Unfortunately, skipping the rest of class wasn't an option. And, of course, I ran straight in to one particular nemesis on my way out of the classroom. It was almost like a magnetic attraction, it was such a direct, head-to-head bump. He must have purposely gotten in my way. It wasn't my fault I had been making a beeline for the door. It had obviously been a complete accident.
"Watch it," he growled grumpily, but when recognition overcame his face, his expression immediately changed. Was it more guarded, arrogant, happy? I couldn't tell. "Evans," he said, his voice a mockery of pleasantry, even as he stepped away from me and brushed down his cloak. "What a pleasant surprise."
"Potter," I spoke through gritted teeth, and tried to just turn away and run, somewhere, anywhere away from him. Unfortunately, he wasn't through toying with me like a cat with a mouse. Ah, that's why his expression was so inexplicable. It was that which the hunter bestows upon its prey. I valiantly resisted the urge to cower, and squared my shoulders.

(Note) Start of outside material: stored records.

(** * Relationship payload cache of ember-data: a shallow embedding

    The repository holds two variants of the cache:

    - [src/addon/-private/system/relationships/relationships-payloads.js],
      embedded in [Module Payloads]: a stored entry is the bare payload
      [{ data }];
    - [src/unnamed/part_000], embedded in [Module Part000]: a stored entry is
      [{ payload: { data }, inverse }].

    and one consumer, [src/addon/-private/system/relationships/state/create.js],
    embedded in [Module Create].

    Modelling conventions.

    - Names of models and relationships, and ids, are strings: an id is used
      as a property key of a plain JS object, and compared with [!==]; both
      agree on strings.  A table holds the own properties of its object;
      where a statement is true of the code only for ids that name no member
      of [Object.prototype], it assumes [plainId], [plainFragment] or
      [plainLedger].  The [<] of part_000 on two keys is the lexicographic
      order on character codes ([String.ltb]).
    - [store._modelFor] and [relationshipsByName] are total: a model name
      the schema does not know declares no relationship.
    - A reference is a well-formed [{ id, type }] pair, so the [typeof]
      guards of [hasRecordForId] hold and are not shown.
    - The [data] member of a payload is [null] (or absent: every test on it
      is [!data]), one reference, or an array of references.
    - The two payload tables of a ledger are JS objects; in a reflexive
      relationship [_rhsPayloads] is the very same object as [_lhsPayloads].
      A table is a [gmap]; which table a method works on is a [Side], resolved
      through the alias.
    - Every pushed fragment is a fresh object (it comes out of a
      deserialised document), so two slots never share an array, and an
      assignment to [entry.data] or a [push] on its array is an update of
      the one slot that holds the entry.  The object
      [{ data: { id, type } }] that a flush may store under several ids is
      never written to: only arrays are changed in place.  The one place
      where the code itself iterates an array it may be appending to
      ([_populateInverse] of [part_000] on a reflexive ledger; the guard of
      [_addToInverse] in relationships-payloads.js rules it out there) is
      modelled with the array read back from its slot at each iteration. *)

From stdpp Require Import gmap strings list fin_maps.

(** ** Data shared by both variants *)

(** [{ id, type }] *)
Record Reference := { ref_id : string; ref_type : string }.

#[global] Instance Reference_eq_dec : EqDecision Reference.
Proof. solve_decision. Defined.

(** The [data] member of a relationship fragment. *)
Inductive Data :=
| DataNull
| DataOne (r : Reference)
| DataMany (rs : list Reference).

#[global] Instance Data_eq_dec : EqDecision Data.
Proof. solve_decision. Defined.

(** A relationship fragment [{ data }] as it is pushed. *)
Record Payload := { data : Data }.

#[global] Instance Payload_eq_dec : EqDecision Payload.
Proof. solve_decision. Defined.

(** The references a [data] value holds, in order. *)
Definition references (d : Data) : list Reference :=
  match d with
  | DataNull => []
  | DataOne r => [r]
  | DataMany rs => rs
  end.

(** [d] holds a reference whose id is [id]. *)
Definition lists (d : Data) (id : string) : Prop :=
  ∃ r, r ∈ references d ∧ ref_id r = id.

(** An element of [pendingPayloads]:
    [[modelName, id, relationshipName, relationshipData]]. *)
Record Work := {
  work_modelName : string;
  work_id : string;
  work_relationshipName : string;
  work_relationshipData : Payload }.

(** One of the two payload tables of a ledger, as an object reference. *)
Inductive Side := Lhs | Rhs.

#[global] Instance Side_eq_dec : EqDecision Side.
Proof. solve_decision. Defined.
(** * TuyaWebMaster: the request signer, the session token and the device gateway

    A shallow embedding of [servidor-tuya-express.js].  The file follows the
    source: the platform the server stands on (strings, [crypto], plain
    JavaScript objects, [JSON.stringify], [qs] and [decodeURIComponent]),
    then the server's own functions ([validateConfig], [getToken],
    [encryptStr], [getRequestSign], [controlDevice], [getDeviceInfo], the
    route handlers, [startServer] and the timer), then their properties,
    then runs on concrete inputs.

    How the program is read.
    - A JavaScript string is a [string]: a sequence of 8-bit code units.  For
      ASCII text this is exact; other text is taken in its UTF-8 encoding,
      which is what [update(str, 'utf8')] feeds to the hash.
    - A 32-bit word of SHA-256 is a [Z] in [0, 2^32), wrap-around written out.
    - A plain object is the list of its properties in enumeration order.  The
      [query] argument of [getRequestSign], which the function writes to, is
      passed by reference into a store of objects; the other objects are
      never written to and are passed as values.
    - The module-level [token], the clock and the network are state: a
      function of the server is a computation that returns or throws and
      leaves a state with the trace of what it did.  An [await] is a bind;
      requests are run one at a time.
    - [qs] and [decodeURIComponent] are a parameter of the server's
      functions; [node] is a model of them to run examples on.
    - A number in a request to the relay is a rational; a number in a body
      sent to the provider, which has been through [Math.round], is an
      integer. *)

From Stdlib Require Import ZArith NArith QArith Qround List String Ascii Bool Lia.
From Stdlib Require Import DecimalString Permutation Sorted.
Import ListNotations.
Set Warnings "-register-all".
Close Scope Q_scope.
Local Open Scope list_scope.
Local Open Scope string_scope.

(* ================================================================== *)
(** * Strings *)

Definition bytes_of_string (s : string) : list Z :=
  map (fun c => Z.of_N (N_of_ascii c)) (list_ascii_of_string s).

(** [Array.prototype.join] on an array of strings. *)
Fixpoint join (sep : string) (xs : list string) : string :=
  match xs with
  | [] => ""
  | [x] => x
  | x :: rest => x ++ sep ++ join sep rest
  end.

(** [String.prototype.split] with a one-character separator: the pieces
    between the occurrences of [sep]; never the empty array. *)
Fixpoint split (sep : ascii) (s : string) : list string :=
  match s with
  | EmptyString => [""]
  | String c rest =>
      if Ascii.eqb c sep then "" :: split sep rest
      else match split sep rest with
           | [] => [String c ""]
           | piece :: pieces => String c piece :: pieces
           end
  end.

Definition map_string (f : ascii -> ascii) (s : string) : string :=
  string_of_list_ascii (map f (list_ascii_of_string s)).

Definition in_range (lo hi : N) (c : ascii) : bool :=
  (lo <=? N_of_ascii c)%N && (N_of_ascii c <=? hi)%N.

(** [toUpperCase] and [toLowerCase] on the ASCII letters. *)
Definition upper_ascii (c : ascii) : ascii :=
  if in_range 97 122 c then ascii_of_N (N_of_ascii c - 32) else c.

Definition lower_ascii (c : ascii) : ascii :=
  if in_range 65 90 c then ascii_of_N (N_of_ascii c + 32) else c.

"Really," he was saying. "A simple declaration of your undying love would suffice." I sputtered angrily, but he continued, oblivious. "We could just bypass all the tedious accidentally-on-purpose bumping, and your bad excuses of grammar correction to talk to me…" He flicked imaginary lint of his sleeve, and yawned idly, the perfect picture of bored. I was sure everyone else knew he was faking it, certainly it was obvious to me. Why even bother to put on the act?
"Go boil your head off," I said obnoxiously, resorting to crude insults. "Maybe then it will deflate to normal size." Unfortunately, my insult didn't seem to strike quite the chord I was aiming for, as his cronies and him just laughed.
"That was the stupidest thing I've ever heard," he gasped. Sirius wiped a fake tear from his eye, and they all dissolved into more laughter.
"You're the stupidest thing I've ever layed eyes upon!" I shouted childishly. But he refused to respond to any of my advances, wouldn't fall back in to the easy routine of fighting we had previously overused. In my head I could see him snapping to attention, responding with his traditional "controlling psycho know-it-all barb." Instead, the real James Potter just continued laughing.
"Oooh, that hurt right here," he said, laying a hand on his heart.
"Good," I snapped, realizing a lost cause when I saw one. I quickly barreled out of the door, making sure to give him an almost-shove equal to the one he had given me earlier.
But unlike me, James Potter wasn't one to take something quietly. He shoved me right back, (a lot harder than I had shoved him, too,) and I tumbled out of the classroom, tripping over my shoelace, their obnoxious laughter ringing in my ears. I had such an unfortunate, awkward existence. Everything happened to me wrong, at the wrong place and the wrong time.
And I really needed to learn to control my big mouth. It was only going to get me in more trouble than I was already in.